> _PROBLEM TO SOLVE_
Copy out all the records exactly.

***** RECORDED INFORMATION

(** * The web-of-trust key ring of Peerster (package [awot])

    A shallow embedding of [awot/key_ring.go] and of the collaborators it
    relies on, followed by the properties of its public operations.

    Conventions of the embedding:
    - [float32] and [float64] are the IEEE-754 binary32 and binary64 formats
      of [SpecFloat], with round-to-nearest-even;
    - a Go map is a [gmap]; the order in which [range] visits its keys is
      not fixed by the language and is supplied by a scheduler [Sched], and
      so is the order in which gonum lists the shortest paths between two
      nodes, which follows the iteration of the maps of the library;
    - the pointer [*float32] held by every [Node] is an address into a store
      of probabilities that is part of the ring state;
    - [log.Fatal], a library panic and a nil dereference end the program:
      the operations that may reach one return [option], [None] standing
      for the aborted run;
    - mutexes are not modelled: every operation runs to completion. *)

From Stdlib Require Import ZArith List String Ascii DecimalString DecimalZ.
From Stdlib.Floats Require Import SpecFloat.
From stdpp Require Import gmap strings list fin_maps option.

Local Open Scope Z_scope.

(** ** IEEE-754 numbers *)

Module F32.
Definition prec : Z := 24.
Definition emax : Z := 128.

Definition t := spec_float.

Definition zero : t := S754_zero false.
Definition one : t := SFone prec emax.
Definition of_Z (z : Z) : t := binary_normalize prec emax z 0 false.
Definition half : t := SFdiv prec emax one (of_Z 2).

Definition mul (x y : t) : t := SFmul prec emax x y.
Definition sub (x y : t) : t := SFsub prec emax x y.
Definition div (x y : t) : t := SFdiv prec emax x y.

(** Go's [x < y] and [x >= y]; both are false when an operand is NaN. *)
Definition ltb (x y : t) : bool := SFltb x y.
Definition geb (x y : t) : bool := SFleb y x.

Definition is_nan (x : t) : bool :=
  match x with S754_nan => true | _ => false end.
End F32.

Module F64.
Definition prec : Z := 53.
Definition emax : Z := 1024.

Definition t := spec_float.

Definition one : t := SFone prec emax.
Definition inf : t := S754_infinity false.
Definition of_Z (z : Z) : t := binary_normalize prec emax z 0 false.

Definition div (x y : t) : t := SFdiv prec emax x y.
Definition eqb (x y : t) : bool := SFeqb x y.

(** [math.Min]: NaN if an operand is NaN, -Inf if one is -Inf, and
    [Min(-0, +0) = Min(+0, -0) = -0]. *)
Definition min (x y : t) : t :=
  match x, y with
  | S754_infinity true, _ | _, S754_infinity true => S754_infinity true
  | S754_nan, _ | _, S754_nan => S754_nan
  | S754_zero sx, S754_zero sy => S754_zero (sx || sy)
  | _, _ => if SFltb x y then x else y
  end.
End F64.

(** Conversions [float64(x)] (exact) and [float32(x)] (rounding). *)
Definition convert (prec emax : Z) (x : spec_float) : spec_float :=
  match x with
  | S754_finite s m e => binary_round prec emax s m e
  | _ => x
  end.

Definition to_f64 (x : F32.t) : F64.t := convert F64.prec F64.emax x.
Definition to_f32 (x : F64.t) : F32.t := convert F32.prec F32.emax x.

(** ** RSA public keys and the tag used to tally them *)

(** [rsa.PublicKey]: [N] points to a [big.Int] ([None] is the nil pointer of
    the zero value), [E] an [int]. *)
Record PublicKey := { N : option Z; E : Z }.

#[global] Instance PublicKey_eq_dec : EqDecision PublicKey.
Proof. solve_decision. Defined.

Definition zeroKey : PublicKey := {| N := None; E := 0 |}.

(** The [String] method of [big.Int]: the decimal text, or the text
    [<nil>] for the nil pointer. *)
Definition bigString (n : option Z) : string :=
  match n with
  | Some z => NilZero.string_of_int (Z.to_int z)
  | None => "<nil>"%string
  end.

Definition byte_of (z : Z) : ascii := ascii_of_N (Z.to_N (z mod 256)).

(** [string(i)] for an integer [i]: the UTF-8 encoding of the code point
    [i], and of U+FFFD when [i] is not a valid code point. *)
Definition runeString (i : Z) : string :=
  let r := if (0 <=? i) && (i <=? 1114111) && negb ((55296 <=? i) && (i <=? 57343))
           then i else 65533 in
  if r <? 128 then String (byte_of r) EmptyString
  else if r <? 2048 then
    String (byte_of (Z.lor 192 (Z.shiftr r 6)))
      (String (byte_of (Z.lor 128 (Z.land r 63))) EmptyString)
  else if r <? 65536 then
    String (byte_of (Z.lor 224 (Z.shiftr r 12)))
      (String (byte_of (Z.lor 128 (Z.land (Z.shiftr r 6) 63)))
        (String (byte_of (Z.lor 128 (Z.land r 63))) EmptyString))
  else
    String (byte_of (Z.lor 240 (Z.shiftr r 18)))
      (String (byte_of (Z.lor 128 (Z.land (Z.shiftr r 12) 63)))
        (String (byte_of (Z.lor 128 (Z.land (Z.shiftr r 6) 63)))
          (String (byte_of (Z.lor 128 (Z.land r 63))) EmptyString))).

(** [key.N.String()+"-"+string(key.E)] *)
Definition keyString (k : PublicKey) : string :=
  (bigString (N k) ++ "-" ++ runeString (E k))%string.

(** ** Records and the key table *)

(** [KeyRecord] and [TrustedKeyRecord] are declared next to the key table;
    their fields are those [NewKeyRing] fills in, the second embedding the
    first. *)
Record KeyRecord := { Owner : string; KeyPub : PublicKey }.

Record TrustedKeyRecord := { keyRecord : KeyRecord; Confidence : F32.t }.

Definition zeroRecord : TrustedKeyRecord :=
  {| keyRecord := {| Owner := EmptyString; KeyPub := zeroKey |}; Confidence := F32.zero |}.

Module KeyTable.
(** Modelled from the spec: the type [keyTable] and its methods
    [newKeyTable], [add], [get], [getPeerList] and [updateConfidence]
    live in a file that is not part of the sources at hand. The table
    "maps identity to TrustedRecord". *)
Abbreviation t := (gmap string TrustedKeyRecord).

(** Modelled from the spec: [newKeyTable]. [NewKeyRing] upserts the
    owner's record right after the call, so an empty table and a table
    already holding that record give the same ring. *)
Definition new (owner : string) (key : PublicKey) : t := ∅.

**********

> _THE ANSWER_
(** * The web-of-trust key ring of Peerster (package [awot])

    A shallow embedding of [awot/key_ring.go] and of the collaborators it
    relies on, followed by the properties of its public operations.

    Conventions of the embedding:
    - [float32] and [float64] are the IEEE-754 binary32 and binary64 formats
      of [SpecFloat], with round-to-nearest-even;
    - a Go map is a [gmap]; the order in which [range] visits its keys is
      not fixed by the language and is supplied by a scheduler [Sched], and
      so is the order in which gonum lists the shortest paths between two
      nodes, which follows the iteration of the maps of the library;
    - the pointer [*float32] held by every [Node] is an address into a store
      of probabilities that is part of the ring state;
    - [log.Fatal], a library panic and a nil dereference end the program:
      the operations that may reach one return [option], [None] standing
      for the aborted run;
    - mutexes are not modelled: every operation runs to completion. *)

From Stdlib Require Import ZArith List String Ascii DecimalString DecimalZ.
From Stdlib.Floats Require Import SpecFloat.
From stdpp Require Import gmap strings list fin_maps option.

Local Open Scope Z_scope.

(** ** IEEE-754 numbers *)

Module F32.
Definition prec : Z := 24.
Definition emax : Z := 128.

Definition t := spec_float.

Definition zero : t := S754_zero false.
Definition one : t := SFone prec emax.
Definition of_Z (z : Z) : t := binary_normalize prec emax z 0 false.
Definition half : t := SFdiv prec emax one (of_Z 2).

Definition mul (x y : t) : t := SFmul prec emax x y.
Definition sub (x y : t) : t := SFsub prec emax x y.
Definition div (x y : t) : t := SFdiv prec emax x y.

(** Go's [x < y] and [x >= y]; both are false when an operand is NaN. *)
Definition ltb (x y : t) : bool := SFltb x y.
Definition geb (x y : t) : bool := SFleb y x.

Definition is_nan (x : t) : bool :=
  match x with S754_nan => true | _ => false end.
End F32.

Module F64.
Definition prec : Z := 53.
Definition emax : Z := 1024.

Definition t := spec_float.

Definition one : t := SFone prec emax.
Definition inf : t := S754_infinity false.
Definition of_Z (z : Z) : t := binary_normalize prec emax z 0 false.

Definition div (x y : t) : t := SFdiv prec emax x y.
Definition eqb (x y : t) : bool := SFeqb x y.

(** [math.Min]: NaN if an operand is NaN, -Inf if one is -Inf, and
    [Min(-0, +0) = Min(+0, -0) = -0]. *)
Definition min (x y : t) : t :=
  match x, y with
  | S754_infinity true, _ | _, S754_infinity true => S754_infinity true
  | S754_nan, _ | _, S754_nan => S754_nan
  | S754_zero sx, S754_zero sy => S754_zero (sx || sy)
  | _, _ => if SFltb x y then x else y
  end.
End F64.

(** Conversions [float64(x)] (exact) and [float32(x)] (rounding). *)
Definition convert (prec emax : Z) (x : spec_float) : spec_float :=
  match x with
  | S754_finite s m e => binary_round prec emax s m e
  | _ => x
  end.

Definition to_f64 (x : F32.t) : F64.t := convert F64.prec F64.emax x.
Definition to_f32 (x : F64.t) : F32.t := convert F32.prec F32.emax x.

(** ** RSA public keys and the tag used to tally them *)

(** [rsa.PublicKey]: [N] points to a [big.Int] ([None] is the nil pointer of
    the zero value), [E] an [int]. *)
Record PublicKey := { N : option Z; E : Z }.

#[global] Instance PublicKey_eq_dec : EqDecision PublicKey.
Proof. solve_decision. Defined.

Definition zeroKey : PublicKey := {| N := None; E := 0 |}.

(** The [String] method of [big.Int]: the decimal text, or the text
    [<nil>] for the nil pointer. *)
Definition bigString (n : option Z) : string :=
  match n with
  | Some z => NilZero.string_of_int (Z.to_int z)
  | None => "<nil>"%string
  end.

Definition byte_of (z : Z) : ascii := ascii_of_N (Z.to_N (z mod 256)).

(** [string(i)] for an integer [i]: the UTF-8 encoding of the code point
    [i], and of U+FFFD when [i] is not a valid code point. *)
Definition runeString (i : Z) : string :=
  let r := if (0 <=? i) && (i <=? 1114111) && negb ((55296 <=? i) && (i <=? 57343))
           then i else 65533 in
  if r <? 128 then String (byte_of r) EmptyString
  else if r <? 2048 then
    String (byte_of (Z.lor 192 (Z.shiftr r 6)))
      (String (byte_of (Z.lor 128 (Z.land r 63))) EmptyString)
  else if r <? 65536 then
    String (byte_of (Z.lor 224 (Z.shiftr r 12)))
      (String (byte_of (Z.lor 128 (Z.land (Z.shiftr r 6) 63)))
        (String (byte_of (Z.lor 128 (Z.land r 63))) EmptyString))
  else
    String (byte_of (Z.lor 240 (Z.shiftr r 18)))
      (String (byte_of (Z.lor 128 (Z.land (Z.shiftr r 12) 63)))
        (String (byte_of (Z.lor 128 (Z.land (Z.shiftr r 6) 63)))
          (String (byte_of (Z.lor 128 (Z.land r 63))) EmptyString))).

(** [key.N.String()+"-"+string(key.E)] *)
Definition keyString (k : PublicKey) : string :=
  (bigString (N k) ++ "-" ++ runeString (E k))%string.

(** ** Records and the key table *)

(** [KeyRecord] and [TrustedKeyRecord] are declared next to the key table;
    their fields are those [NewKeyRing] fills in, the second embedding the
    first. *)
Record KeyRecord := { Owner : string; KeyPub : PublicKey }.

Record TrustedKeyRecord := { keyRecord : KeyRecord; Confidence : F32.t }.

Definition zeroRecord : TrustedKeyRecord :=
  {| keyRecord := {| Owner := EmptyString; KeyPub := zeroKey |}; Confidence := F32.zero |}.

Module KeyTable.
(** Modelled from the spec: the type [keyTable] and its methods
    [newKeyTable], [add], [get], [getPeerList] and [updateConfidence]
    live in a file that is not part of the sources at hand. The table
    "maps identity to TrustedRecord". *)
Abbreviation t := (gmap string TrustedKeyRecord).

(** Modelled from the spec: [newKeyTable]. [NewKeyRing] upserts the
    owner's record right after the call, so an empty table and a table
    already holding that record give the same ring. *)
Definition new (owner : string) (key : PublicKey) : t := ∅.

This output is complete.